» **Task item**: Your job with the data below is to output exactly the lines from the one holding "revert w own" down to the one holding "intros Hw Hp.", both included, and no others.

» **Collected data**:
(* ===== verification/Delivery.v ===== *)
(** * Delivery: what each channel of a world delivers

    [Properties] says what the takes of one channel get when the channel is
    alone; [World] says that the channels of a program share one heap of
    promises and do not disturb each other's variables.  This file puts the
    two together: in a world of several channels, used in any order, the
    [i]-th [take] on a channel gets the [i]-th value accepted by that
    channel, and [CLOSED] or nothing as for a channel that is alone.

    The promises of a channel are no longer consecutive cells of the heap,
    since the takes of the other channels allocate in between; [taken_on]
    collects those that the takes on one channel returned.  The [ledger] of
    [History] is made for that: every call of the channel keeps its ledger,
    and a call of another channel keeps it as well, since it settles only
    promises of its own [resolveQueue] ([wexec_ledger]).  Along any
    sequence of calls in a world the ledger of a channel records the calls
    made on that channel ([wfinal_ledger]), and [world_delivers] reads the
    state of its promises from it. *)

From S2P Require Import Prelude JsMonad JsArray Promise Channel Invariant Trace.
From S2P Require Import History Properties World.
Import Chan World.

#[local] Existing Instance ideal.
#[local] Existing Instance inert.

(** The promise that a call in a world returned from a [take] on the
    channel [c]. *)
Definition took {V} (c : handle) (k : wcall V) (w : world V) : list promise :=
  match k, result (wexec k) w with
  | On d _, Ret (RCall r) => if decide (d = c) then promise_of r else []
  | _, _ => []
  end.

(** The promises that the takes on the channel [c] returned along a sequence
    of calls, in order. *)
Fixpoint taken_on {V} (c : handle) (ks : list (wcall V)) (w : world V) : list promise :=
  match ks with
  | [] => []
  | k :: ks' => took c k w ++ taken_on c ks' (after (wexec k) w)
  end.

(** ** The channels of a world *)

Section world.
Context {V : Type}.
Implicit Types (a : hist V) (w : world V) (k : wcall V) (ks : list (wcall V))
  (c d : handle) (x y : closure V) (own : list promise).

(** A call on a handle answers as the operation does on the closure. *)
Lemma result_wexec_on c (k : call V) w x :
  closures w !! c = Some x →
  result (wexec (On c k)) w = Ret (RCall (answer k (enter x (store w)))).
Proof.
  intros Hx. unfold result. simpl. js_unfold. rewrite (on_run _ _ _ x) by done.
  unfold result. by rewrite (proj2 (exec_step k _)).
Qed.

Lemma took_on c d (k : call V) w x :
  closures w !! d = Some x →
  took c (On d k) w = if decide (d = c) then promise_of (answer k (enter x (store w))) else [].
Proof. intros Hx. unfold took. by rewrite (result_wexec_on _ _ _ x). Qed.

Lemma took_undefined c d (k : call V) w : closures w !! d = None → took c (On d k) w = [].
Proof.
  intros Hd. unfold took, result. simpl. js_unfold. by rewrite on_undefined.
Qed.

Lemma calls_on_cons c k ks : calls_on c (k :: ks) = calls_on c [k] ++ calls_on c ks.
Proof. unfold calls_on. simpl. by destruct k as [|d k']; [|case_decide]. Qed.

(** One call in a world keeps the ledger of every channel: the call is
    recorded in the ledger of the channel it is made on, and changes no
    other. *)
Lemma wexec_ledger k w c own a x :
  wwf w → closures w !! c = Some x → ledger own a (enter x (store w)) →
  ∃ y, closures (after (wexec k) w) !! c = Some y
       ∧ ledger (own ++ took c k w) (history (calls_on c [k]) a)
           (enter y (store (after (wexec k) w))).
Proof.
  intros Hw Hx Hl. destruct k as [|d k].
  { exists x. split; [by apply lookup_app_l_Some|]. by rewrite app_nil_r. }
  destruct (closures w !! d) as [z|] eqn:Hz; cycle 1.
  { rewrite after_wexec_undefined, took_undefined, calls_on_other, app_nil_r by congruence.
    by exists x. }
  rewrite (after_wexec_on _ _ _ z), (took_on _ _ _ _ z) by done.
  destruct (decide (d = c)) as [->|Hne]; simplify_eq.
  - eexists. split; [apply list_lookup_insert_eq; by eapply lookup_lt_Some|].
    simpl store. rewrite calls_on_same, enter_leave. by apply exec_ledger.
  - exists x. split; [simpl; by rewrite list_lookup_insert_ne|].
    simpl store. rewrite calls_on_other, app_nil_r by done.
    apply (ledger_heap own a (enter x (store w))); [done|apply (exec_heap_le k (enter z (store w)))|].
    intros p Hp. by eapply on_other.
Qed.

(** The ledger of a channel along any sequence of calls in a world: it
    records the calls made on the channel, and the promises its takes
    returned. *)
Lemma wfinal_ledger ks w c own a x :
  wwf w → closures w !! c = Some x → ledger own a (enter x (store w)) →
  ∃ y, closures (wfinal ks w) !! c = Some y
       ∧ ledger (own ++ taken_on c ks w) (history (calls_on c ks) a)
           (enter y (store (wfinal ks w))).
Proof.
  revert w own a x; induction ks as [|k ks IH]; intros w own a x Hw Hx Hl.
  { exists x. by rewrite app_nil_r. }
  destruct (wexec_ledger k w c own a x Hw Hx Hl) as (y & Hy & Hl').
  destruct (IH _ _ _ y (wexec_wwf k w Hw) Hy Hl') as (z & Hz & Hl'').
  exists z. rewrite wfinal_cons, calls_on_cons, history_app. simpl taken_on.
  by rewrite app_assoc.
Qed.

(** A new channel has an empty ledger. *)
Lemma new_ledger w :
  ledger [] hist0 (enter (Closure false [] []) (store (after (wexec New) w))).
Proof. apply createChannel_ledger. Qed.

(** The takes on a channel return as many promises as there were takes. *)
Theorem taken_on_length ks w :
  wwf w →
  length (taken_on (length (closures w)) ks (after (wexec New) w))
  = ntakes (calls_on (length (closures w)) ks).
Proof.
  intros Hw.
  destruct (wfinal_ledger ks (after (wexec New) w) (length (closures w)) [] hist0
              (Closure false [] [])) as (y & _ & Hl);
    [by apply wexec_wwf|apply lookup_snoc_length|apply new_ledger|].
  apply ledger_length in Hl. by rewrite taken_history in Hl.
Qed.

(** C19: Delivery in a world: a channel is created, and then any calls are made
    on it and on any other channels, old and new, in any order.  The
    promise that the [i]-th [take] on the channel returned holds what the
    channel delivers to its [i]-th take in the sequence of the calls made
    on it: the [i]-th value it accepted, or [CLOSED] if it was closed, and
    nothing yet if not. *)
Theorem world_delivers ks w i p :
  wwf w →
  taken_on (length (closures w)) ks (after (wexec New) w) !! i = Some p →
  store (wfinal (New :: ks) w) !! p
  = Some (delivered (calls_on (length (closures w)) ks) i).
Proof.
  intros Hw Hp.
  destruct (wfinal_ledger ks (after (wexec New) w) (length (closures w)) [] hist0
              (Closure false [] [])) as (y & _ & Hl);
    [by apply wexec_wwf|apply lookup_snoc_length|apply new_ledger|].
  rewrite <- outcome_delivered. by apply (ledger_takes _ _ _ Hl).
Qed.

End world.

(** ** The theorems at a concrete world *)

(** Two channels used in turn; the second take on the first channel comes
    after its [close]. *)
Lemma world_delivers_witness :
  store (wfinal (New :: [New; On 0 Take; On 1 Take; On 1 (Put (payload 5));
                         On 0 (Put (payload 7)); On 0 Close; On 0 Take])
           (World (V:=nat) [] [])) !! 2
  = Some (delivered (calls_on 0 [New; On 0 Take; On 1 Take; On 1 (Put (payload 5));
                                 On 0 (Put (payload 7)); On 0 Close; On 0 Take]) 1).
Proof.
  apply (world_delivers (V:=nat)
           [New; On 0 Take; On 1 Take; On 1 (Put (payload 5));
            On 0 (Put (payload 7)); On 0 Close; On 0 Take]
           (World [] []) 1 2 (empty_wwf [])).
  reflexivity.
Defined.

Lemma taken_on_length_witness :
  length (taken_on 0 [New; On 0 Take; On 1 Take; On 0 (Put (payload 7)); On 0 Take]
            (after (wexec New) (World (V:=nat) [] [])))
  = ntakes (calls_on 0 [New; On 0 Take; On 1 Take; On 0 (Put (payload 7)); On 0 Take]).
Proof.
  exact (taken_on_length (V:=nat)
           [New; On 0 Take; On 1 Take; On 0 (Put (payload 7)); On 0 Take]
           (World [] []) (empty_wwf [])).
Defined.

» **Solution for this problem**:
  revert w own a x; induction ks as [|k ks IH]; intros w own a x Hw Hx Hl.
  { exists x. by rewrite app_nil_r. }
  destruct (wexec_ledger k w c own a x Hw Hx Hl) as (y & Hy & Hl').
  destruct (IH _ _ _ y (wexec_wwf k w Hw) Hy Hl') as (z & Hz & Hl'').
  exists z. rewrite wfinal_cons, calls_on_cons, history_app. simpl taken_on.
  by rewrite app_assoc.
Qed.

(** A new channel has an empty ledger. *)
Lemma new_ledger w :
  ledger [] hist0 (enter (Closure false [] []) (store (after (wexec New) w))).
Proof. apply createChannel_ledger. Qed.

(** The takes on a channel return as many promises as there were takes. *)
Theorem taken_on_length ks w :
  wwf w →
  length (taken_on (length (closures w)) ks (after (wexec New) w))
  = ntakes (calls_on (length (closures w)) ks).
Proof.
  intros Hw.
  destruct (wfinal_ledger ks (after (wexec New) w) (length (closures w)) [] hist0
              (Closure false [] [])) as (y & _ & Hl);
    [by apply wexec_wwf|apply lookup_snoc_length|apply new_ledger|].
  apply ledger_length in Hl. by rewrite taken_history in Hl.
Qed.

(** C19: Delivery in a world: a channel is created, and then any calls are made
    on it and on any other channels, old and new, in any order.  The
    promise that the [i]-th [take] on the channel returned holds what the
    channel delivers to its [i]-th take in the sequence of the calls made
    on it: the [i]-th value it accepted, or [CLOSED] if it was closed, and
    nothing yet if not. *)
Theorem world_delivers ks w i p :
  wwf w →
  taken_on (length (closures w)) ks (after (wexec New) w) !! i = Some p →
  store (wfinal (New :: ks) w) !! p
  = Some (delivered (calls_on (length (closures w)) ks) i).
Proof.
  intros Hw Hp.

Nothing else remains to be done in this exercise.